(** The kind of fixer a CLI fixer id is. *)
Definition cliFixer (fixerId : CliFixerId) : FixerId :=
  match fixerId with
  | CodexCli => CodexCliFixer
  | ClaudeCli => ClaudeCliFixer
  end.

Section Menu.

Context {W : Type} `{!Host W}.

Definition getEnabledFixers : M W (list FixerSpec) :=
  let! st := getState in
  let config := configuration st in
  let codex := parseBoolean (config !! "codex") true in
  let claude := parseBoolean (config !! "claude") true in
  let codexCli := parseBoolean (config !! "codex-cli") false in
  let claudeCli := parseBoolean (config !! "claude-cli") false in
  let enabled0 :=
    ((if codex then [FIXERS Codex] else [])
       ++ (if claude then [FIXERS Claude] else []))%list in
  let! codexRoute := (if codexCli then getCliRoute CodexCli false else ret None) in
  let enabled1 :=
    (enabled0 ++ (match codexRoute with
                  | Some _ => [FIXERS CodexCliFixer]
                  | None => []
                  end))%list in
  let! claudeRoute := (if claudeCli then getCliRoute ClaudeCli false else ret None) in
  ret (enabled1 ++ (match claudeRoute with
                    | Some _ => [FIXERS ClaudeCliFixer]
                    | None => []
                    end))%list.

End Menu.

(* ===================================================================== *)
(** ** Further scripted scenarios *)
(* ===================================================================== *)

(** Only [bash] can be started; whatever it is asked to run exits 0. *)
Definition onlyThroughShell : Scripted :=
  mkScripted 0
    (fun _ spec => if String.eqb (command spec) "bash" then exitsWith 0
                   else notInstalled (command spec))
    (fun _ => []).

Definition shellOnly : State Scripted := activated ∅ onlyThroughShell.

(** Two routes of the [codex-cli] catalog that start [codex] directly,
    with different run arguments. *)
Definition codexWorkspaceWrite : CliRoute := nth 0 getCodexCliRoutes noRoute.
Definition codexFullAuto : CliRoute := nth 4 getCodexCliRoutes noRoute.
Lemma claim_candidates cutoff t :
  keyed t ->
  let rows := filter (claimable cutoff) (map snd (map_to_list t)) in
  NoDup (map s_id rows) /\ (forall x, In x rows -> t !! s_id x = Some x) /\
  (forall k r, t !! k = Some r -> claimable cutoff r = true -> In r rows) /\
  (length rows <= size t)%nat.
Proof.
  intros Hk rows. unfold rows. rewrite filter_bool.
  assert (Hin : forall x, In x (map snd (map_to_list t)) -> t !! s_id x = Some x).
  { intros x Hx. apply in_map_iff in Hx as ([k y] & Hy & Hky). simpl in Hy. subst y.
    apply list_elem_of_In, elem_of_map_to_list in Hky. rewrite (Hk _ _ Hky). exact Hky. }
  split; [|split; [|split]].
  - apply NoDup_map_filter. rewrite map_map.
    apply NoDup_ListNoDup, NoDup_map_NoDup_ForallPairs; [|apply NoDup_ListNoDup, NoDup_map_to_list].
    intros [k1 x] [k2 y] H1 H2 E. simpl in E.
    apply list_elem_of_In, elem_of_map_to_list in H1, H2.
    pose proof (Hk _ _ H1) as e1. pose proof (Hk _ _ H2) as e2. simpl in e1, e2.
    assert (k1 = k2) as <- by congruence. rewrite H1 in H2. congruence.
  - intros x Hx. apply filter_In in Hx as [Hx _]. now apply Hin.
  - intros k r Hr Hc. apply filter_In. split; [|exact Hc].
    apply (in_map snd (map_to_list t) (k, r)). apply list_elem_of_In, elem_of_map_to_list, Hr.
  - etransitivity; [apply filter_length_le|]. rewrite length_map, length_map_to_list. lia.
Qed.

(** The helper behind completeness: with the pause off and a limit that
    covers the table, every row claimable at the cutoff is claimed. *)
Lemma worker_claim_takes S ts lim d k r :
  keyed (searches d) -> fst (get_controls d) = false ->
  (lim < 0 \/ Z.of_nat (size (searches d)) <= lim) ->
  searches d !! k = Some r -> claimable (ts - 60 * Z.max 1 S) r = true ->
  let '(d', items) := worker_claim S ts lim d in
  In (claimed_row ts r) items /\ searches d' !! k = Some (claimed_row ts r).
Proof.
  intros Hk Hp Hlim Hr Hc. unfold worker_claim.
  change (get_controls (mk_db (expire_unpaid ts (searches d)) (admin_controls d))) with (get_controls d).
  rewrite Hp. set (t1 := expire_unpaid ts (searches d)). set (cutoff := ts - 60 * Z.max 1 S).
  assert (Hk1 : keyed t1) by now apply keyed_expire.
  assert (Hr1 : t1 !! k = Some r).
  { unfold t1. rewrite lookup_expire, Hr. simpl. rewrite expire_row_paid; [reflexivity|].
    rewrite (claimable_paid _ _ Hc). lia. }
  destruct (claim_candidates cutoff t1 Hk1) as (Hnd & Hall & Hmem & Hlen).
  set (rows0 := filter (claimable cutoff) (map snd (map_to_list t1))) in *.
  assert (Hrows : sql_limit lim (sort_rows rows0) = sort_rows rows0).
  { unfold sql_limit. destruct (Z.ltb_spec lim 0) as [_|Hl]; [reflexivity|].
    apply take_ge. rewrite (Permutation_length (sort_rows_perm rows0)).
    unfold t1, expire_unpaid in Hlen. rewrite map_size_fmap in Hlen. lia. }
  rewrite Hrows. pose proof (sort_rows_perm rows0) as Hperm.
  assert (Hnd' : NoDup (map s_id (sort_rows rows0))).
  { apply NoDup_ListNoDup. eapply Permutation_NoDup; [symmetry; apply Permutation_map, Hperm|].
    apply NoDup_ListNoDup, Hnd. }
  assert (Hall' : forall x, In x (sort_rows rows0) -> t1 !! s_id x = Some x).
  { intros x Hx. apply Hall. eapply Permutation_in; [exact Hperm|exact Hx]. }
  assert (Hin : In r (sort_rows rows0)).
  { eapply Permutation_in; [symmetry; exact Hperm|]. exact (Hmem k r Hr1 Hc). }
  pose proof (claim_rows_complete ts cutoff _ t1 Hnd' Hall' r Hin Hc) as Hcl.
  assert (Hcut : cutoff <= ts) by (unfold cutoff; lia).
  pose proof (claim_rows_spec ts cutoff (sort_rows rows0) t1 Hk1 Hcut) as Hs.
  destruct (claim_rows ts cutoff (sort_rows rows0) t1) as [t2 items]. simpl in Hcl |- *.
  destruct Hs as (_ & _ & _ & Hst & _). split; [exact Hcl|].
  destruct (Hst _ Hcl) as (_ & _ & _ & _ & Hfin). simpl in Hfin.
  rewrite (Hk _ _ Hr) in Hfin. exact Hfin.
Qed.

**Problem to solve**
Set down only the line containing "pose proof (claim_rows_spec" and the lines after it through the end, exactly as they appear above.

**Answer to this problem**
  pose proof (claim_rows_spec ts cutoff (sort_rows rows0) t1 Hk1 Hcut) as Hs.
  destruct (claim_rows ts cutoff (sort_rows rows0) t1) as [t2 items]. simpl in Hcl |- *.
  destruct Hs as (_ & _ & _ & Hst & _). split; [exact Hcl|].
  destruct (Hst _ Hcl) as (_ & _ & _ & _ & Hfin). simpl in Hfin.
  rewrite (Hk _ _ Hr) in Hfin. exact Hfin.
Qed.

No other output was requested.